There are other medications that also dampen desire such as tranquilisers, high blood pressure pills and mood stabilizer amongst many. It must also be noted that even mediation that isn’t anyway connected to sexual; arousal can have an adverse affect on sexual desire. When talking to your doctor about any new medication and finding that it may alter your libido it might be best to ask if there maybe a viable alternative.
Depression seems to be a part of modern life. If you are feeling down and cannot shake the feeling it may mean you have depression. If you feel this way then it maybe time to see you doctor. Depression will make many people listless, drowsy, sad, angry, upset and very emotional. Depression will have a very noticeable effect on libido. It is known that as many as seventy five percent of people with depression also suffer a lowered sex drive.
The very drugs that are used to treat depression (MAOI’s, SSRI’s and tricyclics) can also lead to sexual dysfunction, such as a delay in orgasm and lead to an adverse affect on the level of sexual desire.
There have been changes in the last few years that have given hope to people in this situation. There are drugs such as Viagra(r) with antidepressants. Then there may be the use of herbal remedies such a Ginkgo Bilboa, which is thought to help with lack of desire related to taking Paxil or other antidepressants. The there may also be Wellbutrin that has been shown to combat reduced sexual desire.
Please, though whatever you decide or look into always consult you doctor before any changing of medication or stopping your medications.
6. Medical Problems
There are many numbers of medical disorders that can lower libido such as a thyroid problem or hormone deficiency (especially in older people). A metabolic disorder; anything that adversely affects you metabolism (including an eating disorder, accident, trauma or illness) will obviously cause a lowered libido; it is also true to note that one in five American women have hypoactive sexual desire disorder (HSDD), more comely know as a low sex drive.

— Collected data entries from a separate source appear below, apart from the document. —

(** A fencing token of a worker is held by one replica only, whatever
    connections, queries and processes fail. *)
Theorem tokens_are_unique (n : nat) (evs : list ElectionEvent) (r1 r2 : nat) (name : string) (t : Z)
    (H1 : leads (election n evs) r1 name t) (H2 : leads (election n evs) r2 name t) : r1 = r2.
Proof.
  apply leads_issued in H1 as (i & Hi & ? & ? & <-), H2 as (j & Hj & ? & ? & <-).
  assert (i = j) as ->; [|done]. eapply issue_unique; [apply election_ids|done|done|]. unfold issue_key. congruence.
Qed.

(** * One heartbeat at a time *)

Definition beating (st : Stage) : bool := match st with Returned | Waiting _ QUnlock => false | _ => true end.

(** [c] is a heartbeat of the running process of its replica. *)
Definition beats (l : list Replica) (c : Call) : Prop :=
  beating (cl_stage c) = true /\ exists rp, l !! cl_replica c = Some rp /\ rp_epoch rp = cl_epoch c.

Record paced_ok (w : World T) : Prop := {
  po_epoch : forall n c rp, wd_calls w !! n = Some c -> wd_replicas w !! cl_replica c = Some rp -> (cl_epoch c <= rp_epoch rp)%nat;
  po_one : forall n m c d, wd_calls w !! n = Some c -> wd_calls w !! m = Some d ->
    beats (wd_replicas w) c -> beats (wd_replicas w) d -> cl_replica c = cl_replica d -> n = m;
  po_client : forall n c s q rp, wd_calls w !! n = Some c -> beats (wd_replicas w) c -> cl_stage c = Waiting s q ->
    wd_replicas w !! cl_replica c = Some rp -> rp_client rp = None \/ rp_client rp = Some s;
}.

(** The running heartbeat moves on, and with it its replica. *)
Lemma move_paced n c c' rp rp' w w' :
  paced_ok w -> wd_calls w !! n = Some c -> beats (wd_replicas w) c -> wd_replicas w !! cl_replica c = Some rp ->
  wd_calls w' = <[n := c']> (wd_calls w) -> wd_replicas w' = <[cl_replica c := rp']> (wd_replicas w) ->
  rp_epoch rp' = rp_epoch rp -> cl_replica c' = cl_replica c -> cl_epoch c' = rp_epoch rp ->
  (forall s q, cl_stage c' = Waiting s q -> rp_client rp' = None \/ rp_client rp' = Some s) -> paced_ok w'.
Proof.
  intros [He Ho Hc] Hn Hb Hr Ec Er Erp Ecr Ece Hst.
  assert (Hlt : (cl_replica c < length (wd_replicas w))%nat) by (by eapply lookup_lt_Some).
  assert (Hback : forall d, cl_replica d <> cl_replica c -> beats (wd_replicas w') d -> beats (wd_replicas w) d).
  { intros d Hd [H1 (x & Hx & Ex)]. split; [done|]. rewrite Er, list_lookup_insert_ne in Hx by done. eauto. }
  assert (Hback' : forall d, cl_replica d = cl_replica c -> beats (wd_replicas w') d -> beats (wd_replicas w) d).
  { intros d Hd [H1 (x & Hx & Ex)]. split; [done|]. rewrite Er, Hd, list_lookup_insert_eq in Hx by done. simplify_eq.
    rewrite Hd. exists rp. split; [done|congruence]. }
  assert (Hother : forall m d, wd_calls w !! m = Some d -> m <> n -> beats (wd_replicas w') d -> cl_replica d <> cl_replica c).
  { intros m d Hm Hne Hd E. apply Hne. symmetry. eapply (Ho n m); eauto. }
  assert (Hone : forall m d, wd_calls w !! m = Some d -> m <> n -> beats (wd_replicas w') d -> beats (wd_replicas w) d) by eauto.
  split; rewrite ?Ec, ?Er.
  - intros m d x Hm Hx. apply list_lookup_insert_Some in Hm as [(<- & <- & _)|[Hne Hm]].
    + rewrite Ecr, list_lookup_insert_eq in Hx by done. simplify_eq. lia.
    + apply list_lookup_insert_Some in Hx as [(E & <- & _)|[_ Hx]]; [|by eapply He]. rewrite Erp. eapply He; [done|]. by rewrite <- E.
  - rewrite <- Er. intros m1 m2 d1 d2 Hm1 Hm2 Hb1 Hb2 E.
    apply list_lookup_insert_Some in Hm1 as [(<- & <- & _)|[Hn1 Hm1]]; apply list_lookup_insert_Some in Hm2 as [(<- & <- & _)|[Hn2 Hm2]]; [done| | |by eauto].
    + exfalso. eapply Hother; [exact Hm2|done|done|congruence].
    + exfalso. eapply Hother; [exact Hm1|done|done|congruence].
  - rewrite <- Er. intros m d s q x Hm Hbd Hs Hx. apply list_lookup_insert_Some in Hm as [(<- & <- & _)|[Hne Hm]].
    + rewrite Ecr, Er, list_lookup_insert_eq in Hx by done. simplify_eq. by eapply Hst.
    + assert (Hd : cl_replica d <> cl_replica c) by eauto. rewrite Er, list_lookup_insert_ne in Hx by done. eapply Hc; [exact Hm|by eauto|done|done].
Qed.

(** A call returns, or a replica changes nothing that matters here. *)
Lemma returned_paced n w : paced_ok w -> paced_ok (goto n Returned w).
Proof.
  intros [He Ho Hc]. assert (Hl : forall m d, alter (to_stage Returned) n (wd_calls w) !! m = Some d -> beating (cl_stage d) = true -> wd_calls w !! m = Some d).
  { intros m d Hm Hb. destruct (decide (n = m)) as [<-|Hne]; [|by rewrite list_lookup_alter_ne in Hm].
    rewrite list_lookup_alter_eq in Hm. apply fmap_Some in Hm as (x & _ & ->). done. }
  split; simpl.
  - intros m d rp Hm Hr. destruct (decide (n = m)) as [<-|Hne]; [|rewrite list_lookup_alter_ne in Hm by done; eauto].
    rewrite list_lookup_alter_eq in Hm. apply fmap_Some in Hm as (x & Hx & ->). simpl in *. eauto.
  - intros m1 m2 d1 d2 H1 H2 B1 B2. apply (Ho m1 m2 d1 d2); [by apply Hl; [|apply B1]|by apply Hl; [|apply B2]|done|done].
  - intros m d s q rp Hm B. apply (Hc m d); [by apply Hl; [|apply B]|done].
Qed.

Definition calms (f : Replica -> Replica) : Prop :=
  forall rp, (rp_epoch (f rp) = rp_epoch rp /\ (rp_client (f rp) = rp_client rp \/ rp_client (f rp) = None)) \/ (rp_epoch rp < rp_epoch (f rp))%nat.

Lemma on_replica_paced r f w : calms f -> paced_ok w -> paced_ok (on_replica r f w).
Proof.
  intros Hf [He Ho Hc]. assert (Hl : forall m x', alter f r (wd_replicas w) !! m = Some x' -> exists x, wd_replicas w !! m = Some x /\
    ((rp_epoch x' = rp_epoch x /\ (rp_client x' = rp_client x \/ rp_client x' = None)) \/ (rp_epoch x < rp_epoch x')%nat)).
  { intros m x' Hm. destruct (decide (r = m)) as [<-|Hne]; [|rewrite list_lookup_alter_ne in Hm by done; by eauto 10].
    rewrite list_lookup_alter_eq in Hm. apply fmap_Some in Hm as (x & Hx & ->). exists x. split; [done|apply Hf]. }
  assert (Hb : forall n c, wd_calls w !! n = Some c -> beats (alter f r (wd_replicas w)) c -> beats (wd_replicas w) c).
  { intros n c Hn [H1 (x' & Hx' & E)]. split; [done|]. destruct (Hl _ _ Hx') as (x & Hx & [[? _]|Hlt]); [exists x; split; [done|congruence]|].
    specialize (He _ _ _ Hn Hx). lia. }
  split; simpl.
  - intros n c x' Hn Hx'. destruct (Hl _ _ Hx') as (x & Hx & Hcase). specialize (He _ _ _ Hn Hx). destruct Hcase as [[-> _]|?]; lia.
  - intros n m c d Hn Hm B1 B2. eapply Ho; eauto.
  - intros n c s q x' Hn B Hst Hx'. pose proof (Hb _ _ Hn B) as B0. destruct (Hl _ _ Hx') as (x & Hx & [[_ [->| ->]]|Hlt]); [by eapply Hc|by left|].
    destruct B as [_ (x'' & Hx'' & E)]. simplify_eq. specialize (He _ _ _ Hn Hx). lia.
Qed.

If you have ruled out all other reasons to why you have a low sex drive then consult you doctor. You may have a readily curable medical condition.
Conclusion
There isn’t such a thing as a normal libido we are all different and have different sex drives. If you feel frustrated by lack of sexual appetite, take it easy. . Your personal sense of normality is defined by how you feel about your sexuality and whether or not you’re happy with how you are expressing it.
If you are comfortable about your sexuality then congratulations; if however you feel that you may need a gentle push; then explore the remedies suggested here. There is though no miracle cure some of the suggestions here have worked for other people but may not work for you. It may just take time and patience. It may mean just going solo for a while with a sex toy or eating a piece of chocolate. Hey girls chocolates is an aphrodisiac after all!